Exercise
With the line containing "converged p' a')" as the start and the line containing "- intros []" as the end, transcribe that span of the entries below exactly, including both.
[Dataset — start]
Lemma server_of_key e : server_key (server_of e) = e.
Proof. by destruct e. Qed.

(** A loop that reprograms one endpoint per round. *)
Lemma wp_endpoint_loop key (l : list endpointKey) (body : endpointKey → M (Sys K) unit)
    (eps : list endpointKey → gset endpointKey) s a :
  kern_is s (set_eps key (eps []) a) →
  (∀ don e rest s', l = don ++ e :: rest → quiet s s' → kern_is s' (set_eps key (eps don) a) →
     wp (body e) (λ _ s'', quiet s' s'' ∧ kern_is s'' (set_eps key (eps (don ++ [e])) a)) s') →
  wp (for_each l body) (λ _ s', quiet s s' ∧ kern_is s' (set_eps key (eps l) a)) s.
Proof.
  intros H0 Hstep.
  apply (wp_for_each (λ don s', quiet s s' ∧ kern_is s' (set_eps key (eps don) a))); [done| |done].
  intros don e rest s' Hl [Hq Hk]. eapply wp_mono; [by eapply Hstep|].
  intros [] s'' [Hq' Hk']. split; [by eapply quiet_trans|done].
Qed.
[Dataset — finish]
[Dataset — start]
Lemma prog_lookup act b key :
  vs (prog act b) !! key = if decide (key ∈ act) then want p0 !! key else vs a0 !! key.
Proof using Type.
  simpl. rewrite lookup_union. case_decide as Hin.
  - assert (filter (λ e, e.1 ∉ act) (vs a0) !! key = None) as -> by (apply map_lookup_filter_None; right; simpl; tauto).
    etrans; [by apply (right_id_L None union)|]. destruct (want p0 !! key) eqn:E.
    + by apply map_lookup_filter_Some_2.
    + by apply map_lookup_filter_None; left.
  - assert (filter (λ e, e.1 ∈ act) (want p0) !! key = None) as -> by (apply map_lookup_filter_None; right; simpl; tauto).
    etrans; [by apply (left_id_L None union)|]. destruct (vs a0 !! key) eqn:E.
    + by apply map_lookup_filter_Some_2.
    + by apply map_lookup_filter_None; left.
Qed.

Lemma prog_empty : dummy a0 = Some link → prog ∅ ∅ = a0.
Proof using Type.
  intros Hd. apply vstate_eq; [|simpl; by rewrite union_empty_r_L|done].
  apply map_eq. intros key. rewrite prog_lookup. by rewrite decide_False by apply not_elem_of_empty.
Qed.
[Dataset — finish]
[Dataset — start]
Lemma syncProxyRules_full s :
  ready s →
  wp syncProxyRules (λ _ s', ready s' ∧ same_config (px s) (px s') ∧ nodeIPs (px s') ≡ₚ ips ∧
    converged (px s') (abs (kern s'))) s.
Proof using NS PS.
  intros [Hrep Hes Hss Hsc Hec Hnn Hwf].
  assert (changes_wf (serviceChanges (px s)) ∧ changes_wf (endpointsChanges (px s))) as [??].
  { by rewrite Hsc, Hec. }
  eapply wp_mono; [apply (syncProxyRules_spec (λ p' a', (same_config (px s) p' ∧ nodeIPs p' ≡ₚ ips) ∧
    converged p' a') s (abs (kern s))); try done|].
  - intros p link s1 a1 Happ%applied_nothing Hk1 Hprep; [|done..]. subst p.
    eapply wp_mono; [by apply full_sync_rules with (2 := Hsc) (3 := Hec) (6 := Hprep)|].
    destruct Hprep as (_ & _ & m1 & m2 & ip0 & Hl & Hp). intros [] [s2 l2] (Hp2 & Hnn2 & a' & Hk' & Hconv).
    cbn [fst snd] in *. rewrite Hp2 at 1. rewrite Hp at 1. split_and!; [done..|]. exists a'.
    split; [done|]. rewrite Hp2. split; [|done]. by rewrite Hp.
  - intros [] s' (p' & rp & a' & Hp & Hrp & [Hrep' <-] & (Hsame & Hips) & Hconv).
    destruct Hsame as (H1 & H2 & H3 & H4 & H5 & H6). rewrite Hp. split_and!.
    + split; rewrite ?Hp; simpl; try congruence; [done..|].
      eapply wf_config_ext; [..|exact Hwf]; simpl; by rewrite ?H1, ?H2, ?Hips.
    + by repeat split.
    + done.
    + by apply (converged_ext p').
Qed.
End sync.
[Dataset — finish]
Result of the task
    converged p' a') s (abs (kern s))); try done|].
  - intros p link s1 a1 Happ%applied_nothing Hk1 Hprep; [|done..]. subst p.
    eapply wp_mono; [by apply full_sync_rules with (2 := Hsc) (3 := Hec) (6 := Hprep)|].
    destruct Hprep as (_ & _ & m1 & m2 & ip0 & Hl & Hp). intros [] [s2 l2] (Hp2 & Hnn2 & a' & Hk' & Hconv).
    cbn [fst snd] in *. rewrite Hp2 at 1. rewrite Hp at 1. split_and!; [done..|]. exists a'.
    split; [done|]. rewrite Hp2. split; [|done]. by rewrite Hp.
  - intros [] s' (p' & rp & a' & Hp & Hrp & [Hrep' <-] & (Hsame & Hips) & Hconv).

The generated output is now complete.